Patients were observed for 12 weeks after enrollment for a total of five visits: baseline (the start of the study), and 2, 4, 8, and 12 weeks post-baseline. To measure PPS, the BPI-SF (item 5, average pain) was used. Response to treatment was defined as: 1) a ≥30% decrease and 2) a ≥50% decrease on the BPI-SF average pain score from baseline. The following measures were also used: the HAM-D17, rated according to the Structured Interview Guide for the HAM-D17 for depressive symptoms, the EuroQol – 5-Dimension questionnaire (EQ-5D) for QoL, the Social Adaptation Self-Evaluation Scale (SASS), the Global Assessment of Functioning (GAF) for social functioning, and ability to work (defined as the patient being able to work according to the investigator’s judgment, with the denominator being the entire patient population, excluding patients who retired early, according to data collected at baseline, weeks 4, 8, and 12).
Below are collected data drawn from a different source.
(** [model ApplicationBundle], lines 209-221. *)
Definition ApplicationBundle : Model :=
  mkModel "ApplicationBundle" [
    mkField "id" "String" Required (Some (DAuto)) [AId; AMap "_id"; ADbObjectId];
    mkField "appid" "String" Required None [AUnique];
    mkField "bundleId" "String" Required None [ADbObjectId];
    mkField "name" "String" Required None [];
    mkField "displayName" "String" Required None [];
    mkField "resource" "BundleResource" Required None [];
    mkField "createdAt" "DateTime" Required (Some (DNow)) [];
    mkField "updatedAt" "DateTime" Required None [AUpdatedAt];
    mkField "application" "Application" Required None [ARelation]
  ] [].

(** [type RuntimeImageGroup], lines 223-227. *)
Definition RuntimeImageGroup : Model :=
  mkModel "RuntimeImageGroup" [
    mkField "main" "String" Required None [];
    mkField "init" "String" Optional None [];
    mkField "sidecar" "String" Optional None []
  ] [].

(** [model Runtime], lines 229-238. *)
Definition Runtime : Model :=
  mkModel "Runtime" [
    mkField "id" "String" Required (Some (DAuto)) [AId; AMap "_id"; ADbObjectId];
    mkField "name" "String" Required None [AUnique];
    mkField "type" "String" Required None [];
    mkField "image" "RuntimeImageGroup" Required None [];
    mkField "state" "String" Required (Some (DString "Active")) [];
    mkField "version" "String" Required None [];
    mkField "latest" "Boolean" Required None [];
    mkField "Application" "Application" ListOf None []
  ] [].
(** * Incremental batch classification and merge engine

    A shallow embedding of [OpenAIProvider] in
    [code/detal_json/paper_search_classify.py] (the Gemini and DeepSeek
    providers have the same batch loop, parser and merge):

    - [classify_papers]: the batch loop (planner and orchestrator),
    - [_parse_classification_result]: the response parser,
    - [_merge_results]: the merge engine;

    then of [PaperSearchClassifier] in the same file (loading, keyword
    search, saving), of the viewer in [code/main.py] (loading a saved
    classification, search, statistics, grouping) and of the converter
    in [code/detal_json/strand_json.py].

    Python integers are [Z]; [//] is floor division, which is [Z.div].
    Python strings are [string] (their UTF-8 bytes).  Exceptions are an
    explicit result type.  [ClassificationResult] objects are mutable and
    shared between the lists that hold them, so they live in a store and
    a Python list of them is a list of locations. *)

From Stdlib Require Import ZArith Lia List String Ascii DecimalString DecimalNat.
From stdpp Require Import base list strings option numbers.

Open Scope Z_scope.

(** ** Outcomes of fallible code *)

Inductive exn :=
| ValueError
| TypeError
| AttributeError
| IndexError
| ZeroDivisionError
| BackendError (detail : string).

(** [IllTyped] marks the point where Python would go on with a value that
    the dataclass annotations exclude (a [category] or [summary] that is
    not a [str]); the embedding stops there. *)
Inductive result (A : Type) :=
| Ok (a : A)
| Raise (e : exn)
| IllTyped.
Arguments Ok {A} a.
Arguments Raise {A} e.
Arguments IllTyped {A}.

#[global] Instance result_ret : MRet result := fun A a => Ok a.
#[global] Instance result_bind : MBind result := fun A B f m =>
  match m with
  | Ok a => f a
  | Raise e => Raise e
  | IllTyped => IllTyped
  end.

Definition raises {A} (r : result A) : Prop := exists e, r = Raise e.

(** ** Python list primitives *)

Section PyList.
Context {A : Type}.

Definition len (l : list A) : Z := Z.of_nat (length l).

(** Bound of a slice: a negative bound counts from the end, and both
    ends are clamped to the list. *)
Definition slice_bound (n i : Z) : Z :=
  if i <? 0 then Z.max (i + n) 0 else Z.min i n.
Lemma f64_policy_improvement_total V mdp gamma :
  Float64.well_shaped mdp (length V) ->
  exists pi, Float64.policy_improvement V mdp gamma = Ok pi.
Proof.
  intros Hshape. pose proof Hshape as [HA _].
  destruct (f64_action_space_of_Some _ HA) as (acts0 & H0 & HA0).
  destruct (f64_q_rows_total mdp gamma V Hshape) as [rs Hrs].
  unfold Float64.policy_improvement, dict_getitem. rewrite H0. simpl.
  rewrite f64_action_values_eq, HA0, Hrs. simpl.
  apply f64_policy_constructor_total; [done|].
  intros s row Hrow. unfold Float64.q_rows in Hrs.
  destruct (Forall2_lookup_r _ _ _ _ _ (proj1 (rmap_Forall2 _ _ _) Hrs) Hrow)
    as (s' & _ & Hq).
  apply rmap_length in Hq. unfold range in Hq.
  by rewrite length_seq in Hq.
Qed.

(** The walk has the shape of the data model, for arrays of five values. *)
Lemma f64_slippery_bandit_walk_well_shaped :
  Float64.well_shaped Float64.slippery_bandit_walk 5.
Proof.
  split; [by vm_compute|].
  intros s Hs. vm_compute in Hs.
  do 5 (destruct s as [|s];
        [ eexists; split; [vm_compute; reflexivity|];
          intros a Ha; vm_compute in Ha;
          do 2 (destruct a as [|a];
                [ eexists; split; [vm_compute; reflexivity|];
                  repeat constructor; done |]);
          lia |]).
  lia.
Qed.
Definition getBoardCustomFields (boardId : string) : Client (option json) :=
  request ("/boards/" ++ boardId ++ "/customFields") no_options None.

Definition addMemberToBoard (boardId memberId : string) (type : option string)
  : Client (option json) :=
  let type := default_to "normal" type in
  request ("/boards/" ++ boardId ++ "/members/" ++ memberId)
    (with_method "PUT") (Some [("type", PString type)]).

Definition removeMemberFromBoard (boardId memberId : string) : Client unit :=
  request_void ("/boards/" ++ boardId ++ "/members/" ++ memberId)
    (with_method "DELETE") None.

(* --------------------------------------------------------------- *)
(** *** Lists *)

Definition getList (listId : string) : Client (option json) :=
  request ("/lists/" ++ listId) no_options None.

Definition createList (input : TrelloListCreateInput.t)
  : Client (option json) :=
  let params := [("name", PString (TrelloListCreateInput.name input));
                 ("idBoard", PString (TrelloListCreateInput.idBoard input))] in
  let params := set_truthy "idListSource" (TrelloListCreateInput.idListSource input) params in
  let params := set_defined "pos" (TrelloListCreateInput.pos input) String_position params in
  request "/lists" (with_method "POST") (Some params).

Definition updateList (listId : string) (input : TrelloListUpdateInput.t)
  : Client (option json) :=
  let params := [] in
  let params := set_truthy "name" (TrelloListUpdateInput.name input) params in
  let params := set_defined "closed" (TrelloListUpdateInput.closed input) String_boolean params in
  let params := set_truthy "idBoard" (TrelloListUpdateInput.idBoard input) params in
  let params := set_defined "pos" (TrelloListUpdateInput.pos input) String_position params in
  let params := set_defined "subscribed" (TrelloListUpdateInput.subscribed input) String_boolean params in
  request ("/lists/" ++ listId) (with_method "PUT") (Some params).

(** The object literal [{ closed: v }] as a [TrelloListUpdateInput]. *)
Definition list_closed_input (v : bool) : TrelloListUpdateInput.t :=
  {| TrelloListUpdateInput.name := None;
     TrelloListUpdateInput.closed := Some v;
     TrelloListUpdateInput.idBoard := None;
     TrelloListUpdateInput.pos := None;
     TrelloListUpdateInput.subscribed := None |}.

Definition archiveList (listId : string) : Client (option json) :=
  updateList listId (list_closed_input true).

Definition unarchiveList (listId : string) : Client (option json) :=
  updateList listId (list_closed_input false).

Definition getListCards (listId : string) (filter : option string)
  : Client (option json) :=
  let filter := default_to "open" filter in
  request ("/lists/" ++ listId ++ "/cards") no_options
    (Some [("filter", PString filter)]).

Definition archiveAllCardsInList (listId : string) : Client unit :=
  request_void ("/lists/" ++ listId ++ "/archiveAllCards")
    (with_method "POST") None.

Definition moveAllCardsInList (listId idBoard idList : string) : Client unit :=
  request_void ("/lists/" ++ listId ++ "/moveAllCards") (with_method "POST")
    (Some [("idBoard", PString idBoard); ("idList", PString idList)]).

(* --------------------------------------------------------------- *)
(** *** Cards *)

Definition getCard (cardId : string) : Client (option json) :=
  request ("/cards/" ++ cardId) no_options
    (Some [("checklists", PString "all"); ("attachments", PString "true")]).

Definition createCard (input : TrelloCardCreateInput.t)
  : Client (option json) :=
  let params := [("idList", PString (TrelloCardCreateInput.idList input));
                 ("name", PString (TrelloCardCreateInput.name input))] in
  let params := set_truthy "desc" (TrelloCardCreateInput.desc input) params in
  let params := set_defined "pos" (TrelloCardCreateInput.pos input) String_position params in
  let params := set_truthy "due" (TrelloCardCreateInput.due input) params in
  let params := set_truthy "start" (TrelloCardCreateInput.start input) params in
  let params := set_defined "dueComplete" (TrelloCardCreateInput.dueComplete input) String_boolean params in
  let params := set_nonempty "idMembers" (TrelloCardCreateInput.idMembers input) params in
  let params := set_nonempty "idLabels" (TrelloCardCreateInput.idLabels input) params in
  let params := set_truthy "urlSource" (TrelloCardCreateInput.urlSource input) params in
  let params := set_truthy "idCardSource" (TrelloCardCreateInput.idCardSource input) params in
  let params := set_truthy "keepFromSource" (TrelloCardCreateInput.keepFromSource input) params in
  let params := set_truthy "address" (TrelloCardCreateInput.address input) params in
  let params := set_truthy "locationName" (TrelloCardCreateInput.locationName input) params in
  let params := set_truthy "coordinates" (TrelloCardCreateInput.coordinates input) params in
  request "/cards" (with_method "POST") (Some params).

Definition updateCard (cardId : string) (input : TrelloCardUpdateInput.t)
  : Client (option json) :=
  let params := [] in
  let params := set_truthy "name" (TrelloCardUpdateInput.name input) params in
  let params := set_defined "desc" (TrelloCardUpdateInput.desc input) id_string params in
  let params := set_defined "closed" (TrelloCardUpdateInput.closed input) String_boolean params in
  let params := set_truthy "idList" (TrelloCardUpdateInput.idList input) params in
  let params := set_truthy "idBoard" (TrelloCardUpdateInput.idBoard input) params in
  let params := set_defined "pos" (TrelloCardUpdateInput.pos input) String_position params in
  let params := set_defined "due" (TrelloCardUpdateInput.due input) null_to_empty params in
  let params := set_defined "start" (TrelloCardUpdateInput.start input) null_to_empty params in
  let params := set_defined "dueComplete" (TrelloCardUpdateInput.dueComplete input) String_boolean params in
  let params := set_defined "subscribed" (TrelloCardUpdateInput.subscribed input) String_boolean params in
  request ("/cards/" ++ cardId) (with_method "PUT") (Some params).

Definition deleteCard (cardId : string) : Client unit :=
  request_void ("/cards/" ++ cardId) (with_method "DELETE") None.

Definition archiveCard (cardId : string) : Client (option json) :=
  updateCard cardId
    (TrelloCardUpdateInput.set_closed true TrelloCardUpdateInput.empty).

Definition unarchiveCard (cardId : string) : Client (option json) :=
  updateCard cardId
    (TrelloCardUpdateInput.set_closed false TrelloCardUpdateInput.empty).

Definition moveCard (cardId idList : string) (idBoard : option string)
  : Client (option json) :=
  let input :=
    TrelloCardUpdateInput.set_idList idList TrelloCardUpdateInput.empty in
  let input :=
    match idBoard with
    | Some b =>
        if truthy_string b then TrelloCardUpdateInput.set_idBoard b input
        else input
    | None => input
    end in
  updateCard cardId input.

Definition getCardActions (cardId : string) (limit : option number)
  : Client (option json) :=
  let limit := match limit with
               | Some n => String_number n
               | None => "50"
               end in
  request ("/cards/" ++ cardId ++ "/actions") no_options
    (Some [("limit", PString limit)]).

Definition getCardAttachments (cardId : string) : Client (option json) :=
  request ("/cards/" ++ cardId ++ "/attachments") no_options None.
(** * Medallion data pipeline (Bronze -> Silver -> Gold -> reconciliation)

    A shallow embedding of [etl.py]: the pandas transformations of
    [build_silver], the SQL statements of [build_gold] and [reconcile], and
    the audit logging helpers, with the properties the specification states
    about them.

    Tables are modelled as pandas sees them: a list of column labels and a
    list of rows, each row a finite map from column label to cell.  The
    database and the [log/] directory are components of an explicit world
    state that every stage threads through. *)

From stdpp Require Import base option list gmap strings pretty.
From Stdlib Require Import ZArith Lia Ascii.

Local Open Scope string_scope.
Local Open Scope list_scope.

(** ** Scalars

    The numeric and timestamp domains of pandas and PostgreSQL (float64 /
    NUMERIC, datetime64 / TIMESTAMP) are kept abstract: the pipeline only
    adds, subtracts, divides, rounds and compares their values. *)

Class Scalars := {
  num : Type;
  datetime : Type;
  num_eq_dec :: EqDecision num;
  datetime_eq_dec :: EqDecision datetime;
  num_zero : num;
  num_add : num → num → num;
  num_sub : num → num → num;
  num_div : num → num → num;
  num_of_nat : nat → num;
  (** The float64 a number is rounded to: what [pd.read_sql] makes of a
      NUMERIC value ([coerce_float]) and what an operation on two float64
      values returns.  Nothing is assumed of it. *)
  num_float : num → num;
  (** [DATE_TRUNC('month', ts)::date] *)
  date_trunc_month : datetime → datetime
}.

(** A cell of a table.  [CNull] stands for pandas' NaN / NaT / None and for
    SQL's NULL ([to_sql] writes the former as the latter). *)
Inductive cell `{Scalars} : Type :=
| CNull
| CStr (s : string)
| CNum (n : num)
| CDatetime (t : datetime).

#[export] Instance cell_eq_dec `{Scalars} : EqDecision cell.
Proof. solve_decision. Defined.

Definition is_null `{Scalars} (c : cell) : bool :=
  match c with CNull => true | _ => false end.

(** A row maps column labels to cells; a label with no entry reads as null. *)
Record DataFrame `{Scalars} := {
  columns : list string;
  rows : list (gmap string cell)
}.

#[export] Instance DataFrame_eq_dec `{Scalars} : EqDecision DataFrame.
Proof. solve_decision. Defined.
Dose volume (doses at baseline and the average dose during the treatment period) and observed duration were summarized for each drug. For the duloxetine group, the proportion of patients with adverse events (AEs) and serious adverse events (SAEs) were summarized. AEs were not collected for the SSRI group.

Sample size and statistical methods

Based on the study by Martinez et al,14 a treatment difference of 0.6 for mean change in the BPI-SF average score at 4 weeks was assumed. To ensure 80% statistical power at a 2-sided significance level of 5%, and considering a discontinuation rate of 12%, the sample size was set at 300 patients per arm.

For the safety analysis, all enrolled patients except the following were included: patients with a non-retrievable case report form, patients for whom administration of study drug could not be confirmed, and patients who had no post-baseline visit. For the evaluation of effectiveness, patients in the safety population who did not meet entry criteria and/or had no post-baseline effectiveness data were also excluded. For treatment group comparisons, propensity scoring, the probability of treatment assignment conditioned on observed baseline data, was applied to adjust the potential imbalance of baseline data (eg, preexisting conditions, gender, BPI-SF baseline scores, and ability to work) between treatment groups. Logistic regression was used to compute the propensity score, and generally all available baseline data were included in the model. For the evaluation of continuous and binary data, a mixed effects model with repeated measures analysis was used. The model for fixed effects included treatment (duloxetine/SSRI), propensity score, baseline score (if available), visit, the visit-by-treatment interaction, the visit-by-propensity score interaction, and the visit-by-baseline score interaction (if available).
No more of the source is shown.